USAGE="usage: lcbunch [-v] [-e extension] [-d directory] files"

while test $OPTDONE -eq 0 -a $# -ge 1            # options processing is done in this loop
do
    case $1 in
       -v)
           # echo "setting VERBOSE"
           VERBOSE=1
           shift    # for the -v
           ;;
       -e)
           EXTENSION=$2
           # echo "setting EXTENSION to $EXTENSION"
           shift    # for the -e
           shift    # for the option value following -e
           ;;
       -d)
           OUTDIR=$2
           shift    # for the -d
           shift    # for the option value following -d
           ;;
       *)
           OPTDONE=1
           ;;
    esac
done

if test -n "$EXTENSION"
then
    EXTENSION='.'$EXTENSION        # add the dot
fi

# check if EXTENSION or OUTDIR was supplied
if test -z "$EXTENSION" -a "$OUTDIR" == "."    # neither changed
then
    echo "Must supply -e or -d"
    echo $USAGE
    exit 2
fi

# At this point, $* just consists of files to be converted
while test $# -gt 0
do
    INFILE=$1
    if test -f $INFILE                # make sure it's a regular file
    then
        OUTFILE=$OUTDIR/${INFILE}${EXTENSION}    # curly braces to avoid running into one another
        if test $VERBOSE -eq 1; then echo "converting $INFILE" to $OUTFILE; fi
        lcasecopy $INFILE > $OUTFILE        # copy this file
    fi
    shift                    # next file
done

The first while loop does the options processing. We work through the $* string of all arguments (with shift), after setting shell variables for all the option defalts (VERBOSE, EXTENSION and OUTDIR). If the first argument is -v, we set VERBOSE, and shift. Now $1 is the next argument, and we go around the while loop again.

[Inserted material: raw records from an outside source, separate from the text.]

(* ===== verification/ChainFrame.v ===== *)
(** What the parts of a block leave alone.

    [kept K d d']: blocks, orders, campaign escrows, settle marks and found nonces are as they were,
    so are all meta rows but those of [K], the primary wallet still has its address, and no account
    is deleted. *)
From S2P Require Import Prelude Float64 GoText Params Emission OrderFee Retarget Json GoNum Ledger Address GoSort Transfers Lane SupLedger HmsLedger EscrowSplit FuzzEscrow EscrowInv Orders Block PohPayload Consensus Chain.

Definition rest (d : DB) := (blocks d, tasks d, escrows d, settle_applied d, found_nonces d).
Record kept (K : list string) (d d' : DB) : Prop := {
  kp_rest : rest d' = rest d;
  kp_meta : ∀ k, k ∉ K → meta d' !! k = meta d !! k;
  kp_addr : w_address <$> wallet d' = w_address <$> wallet d;
  kp_dom : ∀ a, is_Some (accounts d !! a) → is_Some (accounts d' !! a);
}.

#[global] Instance kept_refl K : Reflexive (kept K).
Proof. by split. Qed.
#[global] Instance kept_trans K : Transitive (kept K).
Proof.
  intros d1 d2 d3 [A B C D] [A2 B2 C2 D2].
  split; [by rewrite A2|intros k Hk; rewrite B2, B; done|by rewrite C2|auto].
Qed.

Lemma kept_weaken K K' d d' : K ⊆ K' → kept K d d' → kept K' d d'.
Proof. intros HK [A B C D]. split; [done| |done|done]. intros k Hk. apply B. intros Hin. by apply Hk, HK. Qed.

Lemma kept_refl' K d : kept K d d.
Proof. reflexivity. Qed.
Lemma kept_upd K f a d d1 : kept K d d1 → kept K d (upd_account f a d1).
Proof.
  intros H. etransitivity; [exact H|]. split; unfold upd_account; case_match; try done.
  intros b. cbn. destruct (decide (a = b)) as [->|]; [rewrite lookup_insert_eq; by eauto|by rewrite lookup_insert_ne].
Qed.
Lemma kept_ups K i f a d d1 : kept K d d1 → kept K d (ups_account i f a d1).
Proof.
  intros H. etransitivity; [exact H|]. split; try done.
  intros b. cbn. destruct (decide (a = b)) as [->|]; [rewrite lookup_insert_eq; by eauto|by rewrite lookup_insert_ne].
Qed.
Lemma kept_updw K f d d1 : kept K d d1 → kept K d (upd_wallet f d1).
Proof.
  intros H. etransitivity; [exact H|]. unfold upd_wallet. destruct (wallet d1) eqn:E; [|done].
  split; [done|done| |done]. cbn. by rewrite E.
Qed.
Lemma kept_ups_meta K k v d d1 : bool_decide (k ∈ K) = true → kept K d d1 → kept K d (ups_meta k v d1).
Proof.
  intros Hk%bool_decide_eq_true H. etransitivity; [exact H|]. split; [done| |done|done]. intros k' Hk'.
  cbn. rewrite lookup_insert_ne; [done|]. by intros ->.
Qed.
Lemma kept_bind_row K a r d d1 : kept K d d1 → kept K d (bind_row a r d1).
Proof. intros H. etransitivity; [exact H|]. unfold bind_row. by case_match. Qed.
Lemma kept_tx_pool K v d d1 : kept K d d1 → kept K d (set_tx_pool v d1).
Proof. intros H. etransitivity; [exact H|]. by split. Qed.
Lemma kept_tx_history K v d d1 : kept K d d1 → kept K d (set_tx_history v d1).
Proof. intros H. etransitivity; [exact H|]. by split. Qed.
Lemma kept_sup_pool K v d d1 : kept K d d1 → kept K d (set_sup_pool v d1).
Proof. intros H. etransitivity; [exact H|]. by split. Qed.
Lemma kept_sup_history K v d d1 : kept K d d1 → kept K d (set_sup_history v d1).
Proof. intros H. etransitivity; [exact H|]. by split. Qed.
Lemma kept_hms_pool K v d d1 : kept K d d1 → kept K d (set_hms_pool v d1).
Proof. intros H. etransitivity; [exact H|]. by split. Qed.
Lemma kept_hms_history K v d d1 : kept K d d1 → kept K d (set_hms_history v d1).
Proof. intros H. etransitivity; [exact H|]. by split. Qed.

Create HintDb kept.
#[export] Hint Resolve kept_refl' kept_upd kept_ups kept_updw kept_ups_meta kept_bind_row kept_tx_pool
  kept_tx_history kept_sup_pool kept_sup_history kept_hms_pool kept_hms_history : kept.
#[export] Hint Extern 1 (bool_decide _ = true) => reflexivity : kept.

(** Run a transaction symbolically and read its frame off the final state. *)
Ltac kept_run H := inv_tx H; eauto with kept.

(** * Transfers *)

Definition apply_keys : list string := burn_keys ++ [metaHMSTotalBurnedUnits].

Lemma debit_credit_kept K t d u d' : debit_credit t d = Ok (u, d') → kept K d d'.
Proof. unfold debit_credit. intros H. kept_run H. Qed.
Lemma pay_dev_fee_kept K w v d u d' : pay_dev_fee w v d = Ok (u, d') → kept K d d'.
Proof. unfold pay_dev_fee. intros H. kept_run H. Qed.
Lemma burn_fee_kept v d u d' : burn_fee v d = Ok (u, d') → kept apply_keys d d'.
Proof. unfold burn_fee. intros H. kept_run H. Qed.
Lemma mirror_wallet_kept K b w d u d' : mirror_wallet b w d = Ok (u, d') → kept K d d'.
Proof. unfold mirror_wallet. intros H. kept_run H. Qed.
Lemma bindPubKeyQ_kept K a p i s d u d' : bindPubKeyQ a p i s d = Ok (u, d') → kept K d d'.
Proof. unfold bindPubKeyQ. intros H. kept_run H. Qed.

Lemma bind_kept {A B} K (m : tx DB A) (f : A → tx DB B) d b d' :
  (∀ a d1, m d = Ok (a, d1) → kept K d d1) → (∀ a d1, f a d1 = Ok (b, d') → kept K d1 d') →
  bind m f d = Ok (b, d') → kept K d d'.
Proof. intros Hm Hf (a & d1 & H1 & H2)%bind_ok. etransitivity; [by eapply Hm|by eapply Hf]. Qed.

Lemma move_hmc_kept w t d u d' : move_hmc w t d = Ok (u, d') → kept apply_keys d d'.
Proof.
  unfold move_hmc. cbv zeta. apply bind_kept; [intros ? ?; apply debit_credit_kept|intros _ ?].
  apply bind_kept; [intros ? ?; apply pay_dev_fee_kept|intros _ ?].
  apply bind_kept; [intros ? ?; apply burn_fee_kept|intros _ ?; apply mirror_wallet_kept].
Qed.

Lemma apply_transfer_kept `{ChainParams} `{Crypto} now idx bh w item d u d' :
  apply_transfer now idx bh w item d = Ok (u, d') → kept apply_keys d d'.
Proof.
  unfold apply_transfer. intros G. apply bind_ok in G as (? & ? & [-> ->]%get_ok & G). cbv zeta in G.
  destruct (String.eqb _ "internal_error"); [by inv_tx G|].
  destruct (negb _); [unfold reject_transfer, delete_pool in G; kept_run G|].
  revert G. apply bind_kept; [intros ? ?; apply move_hmc_kept|intros _ d1 G].
  apply bind_ok in G as (? & ? & G1 & G). inv_tx G1. apply bind_ok in G as (? & ? & G1 & G). inv_tx G1.
  apply bind_ok in G as (? & ? & G1 & G). apply (bindPubKeyQ_kept apply_keys) in G1. unfold delete_pool in G. inv_tx G.
  apply kept_tx_pool. etransitivity; [|exact G1]. eauto with kept.
Qed.

Lemma iter_kept {A} K (f : A → tx DB unit) l d u d' :
  (∀ x d u d', f x d = Ok (u, d') → kept K d d') → iter_tx f l d = Ok (u, d') → kept K d d'.
Proof.
  intros Hf. apply (iter_tx_inv (kept K d)); [|reflexivity]. intros x s s' v _ Hs Hx.
  etransitivity; [exact Hs|by eapply Hf].
Qed.

Lemma applyPendingTransfers_kept `{ChainParams} `{Crypto} now idx bh d u d' :
  applyPendingTransfers now idx bh d = Ok (u, d') → kept apply_keys d d'.
Proof.
  unfold applyPendingTransfers. intros G. apply bind_ok in G as (? & ? & [-> ->]%get_ok & G).
  apply bind_ok in G as (w & d1 & G1 & G). inv_tx G1. eapply iter_kept; [|exact G].
  intros x s v s'. apply apply_transfer_kept.
Qed.

(** ** The side lanes *)

(** Writes of a lane to its own tables and burn counter. *)
Class LaneKept (L : Lane) := {
  lk_pool : ∀ K v d, kept K d (l_set_pool L v d);
  lk_hist : ∀ K v d, kept K d (l_set_hist L v d);
  lk_burn : ∀ v d u d', l_burn L v d = Ok (u, d') → kept apply_keys d d';
}.
#[global] Instance sup_lane_kept : LaneKept sup_lane.
Proof. split; [done|done|]. intros v d u d' [_ ->]%ret_ok. done. Qed.
#[global] Instance hms_lane_kept : LaneKept hms_lane.
Proof. split; [done|done|]. intros v d u d' H. cbn in H. unfold hms_burn_fee in H. kept_run H. Qed.

Lemma lane_credit_kept K L a v d u d' : lane_credit L a v d = Ok (u, d') → kept K d d'.
Proof. unfold lane_credit. intros H. kept_run H. Qed.

Lemma lane_move_kept L `{!LaneKept L} fee t fa d u d' : lane_move L fee t fa d = Ok (u, d') → kept apply_keys d d'.
Proof.
  unfold lane_move. cbv zeta. intros G.
  apply bind_ok in G as (? & ? & G1 & G). inv_tx G1. apply bind_ok in G as (? & ? & G1 & G). inv_tx G1.
  apply bind_ok in G as (? & ? & G1 & G). inv_tx G1. 
  match type of G with bind _ _ ?d1 = _ => transitivity d1; [apply kept_upd; reflexivity|] end. revert G.
  apply bind_kept; [intros ? ?|intros _ ?].
  { destruct (negb _); [apply lane_credit_kept|by intros [_ ->]%ret_ok]. }
  apply bind_kept; [intros ? ?|intros _ ?; apply lk_burn].
  match goal with |- context [if ?b then _ else _] => destruct b end;
    [apply lane_credit_kept|by intros [_ ->]%ret_ok].
Qed.

Lemma lane_apply_kept `{ChainParams} `{Crypto} L `{!LaneKept L} now idx bh fee item d u d' :
  lane_apply L now idx bh fee item d = Ok (u, d') → kept apply_keys d d'.
Proof.
  unfold lane_apply. intros G. apply bind_ok in G as (? & ? & [-> ->]%get_ok & G). cbv zeta in G.
  destruct (String.eqb _ "internal_error"); [by inv_tx G|].
  destruct (negb _).
  { unfold lane_reject in G. inv_tx G. unfold lane_delete_pool. etransitivity; [apply lk_hist|apply lk_pool]. }
  destruct (accounts d !! _) as [fa|]; [|by inv_tx G].
  revert G. apply bind_kept; [intros ? ?; by apply lane_move_kept|intros _ d1 G].
  apply bind_ok in G as (? & ? & G1 & G). inv_tx G1. apply bind_ok in G as (? & ? & G1 & G). inv_tx G1.
  apply bind_ok in G as (? & ? & G1 & G). apply (bindPubKeyQ_kept apply_keys) in G1. inv_tx G.
  unfold lane_delete_pool. etransitivity; [|apply lk_pool]. etransitivity; [|exact G1]. apply lk_hist.
Qed.

Lemma lane_apply_pending_kept `{ChainParams} `{Crypto} L `{!LaneKept L} limit now idx bh fee d u d' :
  lane_apply_pending L limit now idx bh fee d = Ok (u, d') → kept apply_keys d d'.
Proof.
  unfold lane_apply_pending. intros G. apply bind_ok in G as (? & ? & [-> ->]%get_ok & G).
  eapply iter_kept; [|exact G]. intros x s v s'. by apply lane_apply_kept.
Qed.

Lemma apply_pending_kept `{ChainParams} `{Crypto} now idx bh d u d' :
  apply_pending now idx bh d = Ok (u, d') → kept apply_keys d d'.
Proof.
  unfold apply_pending. apply bind_kept; [intros ? ?; apply applyPendingTransfers_kept|intros _ d1].
  apply bind_kept; [intros ? ?; by apply (lane_apply_pending_kept sup_lane)|intros _ d2 G].
  unfold applyPendingHmsTransfers in G. apply bind_ok in G as (? & ? & [-> ->]%get_ok & G).
  destruct (hmsTreasuryAddress d2); [|by inv_tx G].
  by apply (lane_apply_pending_kept hms_lane) in G.
Qed.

Likewise, if the first argument is -e, we set EXTENSION to $2. We then shift twice, to pop both those values off of $*. Similarly for -d.

As long as we have options, either -v alone or an -e or a -d with something following, we keep going. Each time we start the while loop, if there are any more options then $1 must be -v, -e or -d. When we are done with the options, and get to the files, the case *) matches, and we set OPTDONE=1. This leads to our exiting from the loop, and moving on to the file-processing section.

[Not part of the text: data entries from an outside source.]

(* ===== verification/ChainInv.v ===== *)
(** The stored chain: consecutive indices, hash links, proof of work and the ASERT schedule, kept by
    every way a block gets in. *)
From S2P Require Import Prelude Float64 GoText Params Emission OrderFee Retarget Json GoNum Ledger Address GoSort Transfers Lane SupLedger HmsLedger EscrowSplit FuzzEscrow EscrowInv Orders Block PohPayload Consensus Chain ChainFrame.

(** * The highest index *)

Lemma max_block_index_spec d :
  match max_block_index d with
  | None => blocks d = ∅
  | Some j => is_Some (blocks d !! j) ∧ ∀ i, is_Some (blocks d !! i) → i ≤ j
  end.
Proof.
  unfold max_block_index. generalize (blocks d). intros m.
  apply (map_fold_weak_ind (λ (acc : option Z) (m : gmap Z BlockRow), match acc with
    | None => m = ∅ | Some j => is_Some (m !! j) ∧ ∀ i, is_Some (m !! i) → i ≤ j end)); [done|].
  intros i x m' acc Hi IH. destruct acc as [j|].
  - destruct IH as [Hj Hm]. split.
    + destruct (Z.max_spec i j) as [[_ ->]|[_ ->]].
      * destruct (decide (i = j)) as [->|]; [by rewrite lookup_insert_eq|by rewrite lookup_insert_ne].
      * by rewrite lookup_insert_eq.
    + intros k Hk. destruct (decide (i = k)) as [->|]; [lia|]. rewrite lookup_insert_ne in Hk by done.
      specialize (Hm k Hk). lia.
  - subst m'. split; [by rewrite lookup_insert_eq|]. intros k Hk.
    destruct (decide (i = k)) as [->|]; [lia|]. rewrite lookup_insert_ne in Hk by done. by destruct Hk.
Qed.

(** Indices [0 .. n]. *)
Definition dense (d : DB) (n : Z) : Prop := ∀ i, is_Some (blocks d !! i) ↔ 0 ≤ i ≤ n.

Lemma dense_max d n : 0 ≤ n → dense d n → max_block_index d = Some n.
Proof.
  intros Hn D. pose proof (max_block_index_spec d) as M. destruct (max_block_index d) as [j|].
  - destruct M as [Hj Hm]. apply D in Hj. specialize (Hm n ltac:(apply D; lia)). f_equal. lia.
  - assert (is_Some (blocks d !! n)) as [x Hx] by (apply D; lia). by rewrite M in Hx.
Qed.

(** * Lookup by hash *)

Lemma block_by_hash_some d h b : block_by_hash d h = Some b →
  ∃ i r, blocks d !! i = Some r ∧ row_hash r = h ∧ row_block r = b.
Proof.
  unfold block_by_hash. destruct (head _) as [[i r]|] eqn:E; [|done]. intros [= <-].
  apply head_Some_elem_of in E. apply list_elem_of_filter in E as [E1 E2].
  apply elem_of_map_to_list in E2. by exists i, r.
Qed.

Lemma block_by_hash_none d h : block_by_hash d h = None → ∀ i r, blocks d !! i = Some r → row_hash r ≠ h.
Proof.
  unfold block_by_hash. intros E i r Hi Hh.
  assert ((i, r) ∈ filter (λ p, row_hash p.2 = h) (map_to_list (blocks d))) as Hin.
  { apply list_elem_of_filter. split; [done|]. by apply elem_of_map_to_list. }
  destruct (filter _ _) as [|x l]; [by apply not_elem_of_nil in Hin|done].
Qed.

(** * The invariant *)

Section chain.
Context `{Crypto} `{PoHHash} (e : Env).

(** Heights that no lock moves. *)
#[local] Existing Instance params_of.
#[local] Abbreviation P := (params_of e 0).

After the while loop, we add a "." to EXTENSION, if necessary, and check that either EXTENSION or OUTDIR is different (otherwise we'll be writing files in place, which is bad).

At this point we've popped all the options from $*, and all that's left is the files to convert. We handle them one at a time, shifting after each one. We're done when the argument count, $#, reaches zero.

Note that we redirect the stdout of lcasecopy into the filename $OUTFILE

The getopts version

The only thing that changes is the first loop. It is now

while getopts "ve:d:" opt
do
    case $opt in
       v)
           echo "setting VERBOSE"
           VERBOSE=1
           ;;
       e)
           EXTENSION=$OPTARG            # OPTARG is set by getopts
           echo "setting EXTENSION to $EXTENSION"
           ;;
       d)
           OUTDIR=$OPTARG
           ;;
       *)
           echo $USAGE
           exit 1
           ;;
    esac
done

shift $(($OPTIND-1))

getopts is built into bash. The first string is the list of option letters, and whether something must follow them. "ve:d:" means that the options are -v, -e and -d, and the latter two have an argument following them (as indicated by the colon). The opt is a shell variable name of our choosing.

getopts also sets the two special variables OPTARG and OPTIND. OPTARG is the option argument, if one is expected; it plays the role of $2 in the first version. OPTIND is how many places in $* we have advanced.

We do not do a shift after each argument. Instead we do it all at the end, with shift $(($OPTIND-1)).

We also omit the hyphen before the option letters: they are v, e and d, not -v, -e and -d.


bash debugging

The first and most basic technique is to print out key variables at selected points, with

    echo $myvar

or, better yet,

    echo "filename is $myvar"

or something else that will help you understand what you're looking at.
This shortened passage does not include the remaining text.